### How to complete this task
Beneath this instruction is a block of data; output from it exactly the lines that run from the one containing "(match localStream v" through the one containing "(tr ++ [Sent", inclusive.

### Stored data entries
****
Lemma offer_answer_round_trip_witness :
  trace (run [Call_connectToPeer "bob"; Settle 1 (fulfilled "v=0 o");
              Settle 1 (fulfilled "")] ready_world) =
  trace ready_world ++ [Sent "bob" "offer" (mkPayload (Some "v=0 o") None)].
Proof.
  assert (He : enabled (vc ready_world) = true) by reflexivity.
  assert (Hs : signalSender (vc ready_world) = true) by reflexivity.
  assert (Hp : has "bob" (peers (vc ready_world)) = false) by reflexivity.
  destruct (offer_answer_round_trip "bob" ready_world (fulfilled "v=0 o")
              (fulfilled "") (fulfilled "") "v=0 a" He Hs Hp
              eq_refl eq_refl eq_refl) as [H _].
  exact H.
Defined.

Lemma handleSignal_offer_fresh p d v ts ps au tk tr :
  enabled v = true -> get p (peers v) = None ->
  step (Call_handleSignal (mkSignal p "offer" (Some d))) (mkWorld v ts ps au tk tr) =
  mkWorld (set_peers (set p (length ps) (peers v)) v) ts
    (ps ++ [mkPeerConn p Stable false
              (match localStream v with Some hs => hs | None => [] end)])
    au (tk ++ [OfferAwaitSetRemote p (length ps)]) tr.
Proof.
  intros He Hp. cbn [step]. unfold handleSignal. cbn -[get set].
  now rewrite He, Hp.
Qed.

(** X8.  The answering side of a negotiation.  On an enabled chat with a
    sender, an offer from an unregistered peer registers a new connection
    for it, and once [setRemoteDescription], [createAnswer] and
    [setLocalDescription] have fulfilled, exactly one envelope has been
    sent: the answer with the description the host created, to the peer
    that offered; the connection is stable with its remote description set
    and no call is left pending. *)
Theorem offer_answered p (d : Payload) w (h1 h2 h3 : HostInput) :
  enabled (vc w) = true -> signalSender (vc w) = true ->
  get p (peers (vc w)) = None ->
  h_ok h1 = true -> h_ok h2 = true -> h_ok h3 = true ->
  let i := length (tasks w) in
  let w' := run [Call_handleSignal (mkSignal p "offer" (Some d));
                 Settle i h1; Settle i h2; Settle i h3] w in
  trace w' = trace w ++ [Sent p "answer" (mkPayload (Some (h_sdp h2)) None)] /\
  pcs w' = pcs w ++ [mkPeerConn p Stable true (stream_tracks w)] /\
  tasks w' = tasks w /\
  get p (peers (vc w')) = Some (length (pcs w)).
Proof.
  intros He Hs Hp E1 E2 E3 i w'.
  destruct w as [v ts ps au tk tr]. cbn [vc tasks pcs trace] in *.
  unfold stream_tracks. cbn [vc].
  set (trs := match localStream v with Some hs => hs | None => [] end).
  assert (Hw : w' = mkWorld (set_peers (set p (length ps) (peers v)) v) ts
                      (ps ++ [mkPeerConn p Stable true trs]) au tk
                      (tr ++ [Sent p "answer" (mkPayload (Some (h_sdp h2)) None)])).
  { subst w' i. unfold run. cbn [fold_left].
    rewrite handleSignal_offer_fresh by assumption. fold trs.
    rewrite settle_last. cbn [continue]. unfold setDescription. cbn [pcs].
    rewrite lookup_snoc, E1. cbn -[step]. rewrite insert_snoc. flat.
    rewrite settle_last. cbn [continue]. unfold createAnswer_ok. cbn [pcs].
    rewrite lookup_snoc, E2. cbn -[step]. flat.
    rewrite settle_last. cbn [continue]. unfold setDescription. cbn [pcs].
    rewrite lookup_snoc, E3. cbn -[step]. rewrite insert_snoc. unfold send.
    cbn. now rewrite Hs. }
  rewrite Hw. cbn -[get set]. rewrite get_set_eq. auto.
Qed.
****
### Solution to this task
              (match localStream v with Some hs => hs | None => [] end)])
    au (tk ++ [OfferAwaitSetRemote p (length ps)]) tr.
Proof.
  intros He Hp. cbn [step]. unfold handleSignal. cbn -[get set].
  now rewrite He, Hp.
Qed.

(** X8.  The answering side of a negotiation.  On an enabled chat with a
    sender, an offer from an unregistered peer registers a new connection
    for it, and once [setRemoteDescription], [createAnswer] and
    [setLocalDescription] have fulfilled, exactly one envelope has been
    sent: the answer with the description the host created, to the peer
    that offered; the connection is stable with its remote description set
    and no call is left pending. *)
Theorem offer_answered p (d : Payload) w (h1 h2 h3 : HostInput) :
  enabled (vc w) = true -> signalSender (vc w) = true ->
  get p (peers (vc w)) = None ->
  h_ok h1 = true -> h_ok h2 = true -> h_ok h3 = true ->
  let i := length (tasks w) in
  let w' := run [Call_handleSignal (mkSignal p "offer" (Some d));
                 Settle i h1; Settle i h2; Settle i h3] w in
  trace w' = trace w ++ [Sent p "answer" (mkPayload (Some (h_sdp h2)) None)] /\
  pcs w' = pcs w ++ [mkPeerConn p Stable true (stream_tracks w)] /\
  tasks w' = tasks w /\
  get p (peers (vc w')) = Some (length (pcs w)).
Proof.
  intros He Hs Hp E1 E2 E3 i w'.
  destruct w as [v ts ps au tk tr]. cbn [vc tasks pcs trace] in *.
  unfold stream_tracks. cbn [vc].
  set (trs := match localStream v with Some hs => hs | None => [] end).
  assert (Hw : w' = mkWorld (set_peers (set p (length ps) (peers v)) v) ts
                      (ps ++ [mkPeerConn p Stable true trs]) au tk
                      (tr ++ [Sent p "answer" (mkPayload (Some (h_sdp h2)) None)])).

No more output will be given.